Akiva Goldsman said at a strike rally that all his life people told him he didn’t have what it took to be a writer.  The secret to his success?  He never stopped.  (Until the day the strike was called, and then only until it ended.)

Maybe it’s really as simple as that…

If you really believe in it, don’t stop.  I say, be open to others’ feedback, absolutely — but don’t be open to them talking you out of it, IF, after you’ve heard them, you still really believe in it.

Hard to do, sometimes, but I think it’s what the most successful writers (artists, entrepreneurs, etc.) routinely find a way to do.  And it works.

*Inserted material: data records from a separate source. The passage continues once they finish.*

(** ** restart: [restart_services] *)

(** X7. When no services are configured (the key is missing, or its value
    is an empty list or any other false value), restart logs a warning,
    runs no child process and returns [None]. *)
Theorem restart_nothing_configured (self : DeployKit) (services : value)
    (t : trace) :
  py_get (config self) "services" (VList []) = Ok services ->
  truthy services = false ->
  restart_services W self t =
    (Ok VNone,
     (t ++ [Log INFO "Restarting services...";
            Log WARNING "No services configured for restart"])%list).
Proof.
  intros H Hf. unfold restart_services. monad. rewrite H, Hf. simpl.
  rewrite <- app_assoc. reflexivity.
Qed.

(** X8. When the configured services value is true but cannot be iterated
    (a non-zero number, [true]), restart raises the TypeError of the
    [for] statement before any child process is run, and [main.py
    restart] exits with status 1. *)
Theorem restart_not_iterable (self : DeployKit) (t1 : trace)
    (services : value) (e : exn) (prog : string) (rest : list string) :
  DeployKit_init W [] = (Ok self, t1) ->
  py_get (config self) "services" (VList []) = Ok services ->
  truthy services = true ->
  py_iter services = Raise e ->
  restart_services W self t1 =
    (Raise e, (t1 ++ [Log INFO "Restarting services..."])%list) /\
  exit_status W (prog :: "restart" :: rest) = 1%Z.
Proof.
  intros Hinit H Ht Hi.
  assert (E : restart_services W self t1 =
                (Raise e, (t1 ++ [Log INFO "Restarting services..."])%list)).
  { unfold restart_services. monad. rewrite H, Ht, Hi. reflexivity. }
  split; [exact E|].
  unfold exit_status, main. monad. rewrite Hinit.
  cbn [List.length Nat.ltb Nat.leb nth String.eqb Ascii.eqb Bool.eqb].
  rewrite E. reflexivity.
Qed.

It doesn’t mean every project will succeed, by any particular definition of success.  Or that they should all go on forever.  I think different ideas, different projects, last for different seasons, and have different purposes.  Many do end up being “trial and error.”  I’m not suggesting you obsess over one project and decide all the people who rejected it misunderstood your genius.  There is a reality check process, continually, about what the real potential for something is, that does get adjusted as you get reactions from the world, and make changes on it.  And sometimes, it’s good to put one down, and move on.  God knows, I do that with most of the things I come up with, before they ever get nearly this far.

What I’m saying is that if you remain open, keep working on it, and believe in something about it continuously — which evolves and grows over time as you do new versions and get more feedback, etc. — then keep at it, as long as you have that energy for it deep inside.  As long as you feel there’s really something there, and you would like to see what it could become.  Don’t talk yourself out of your own ideas that you really believe in.  Nurture them and see what they turn into.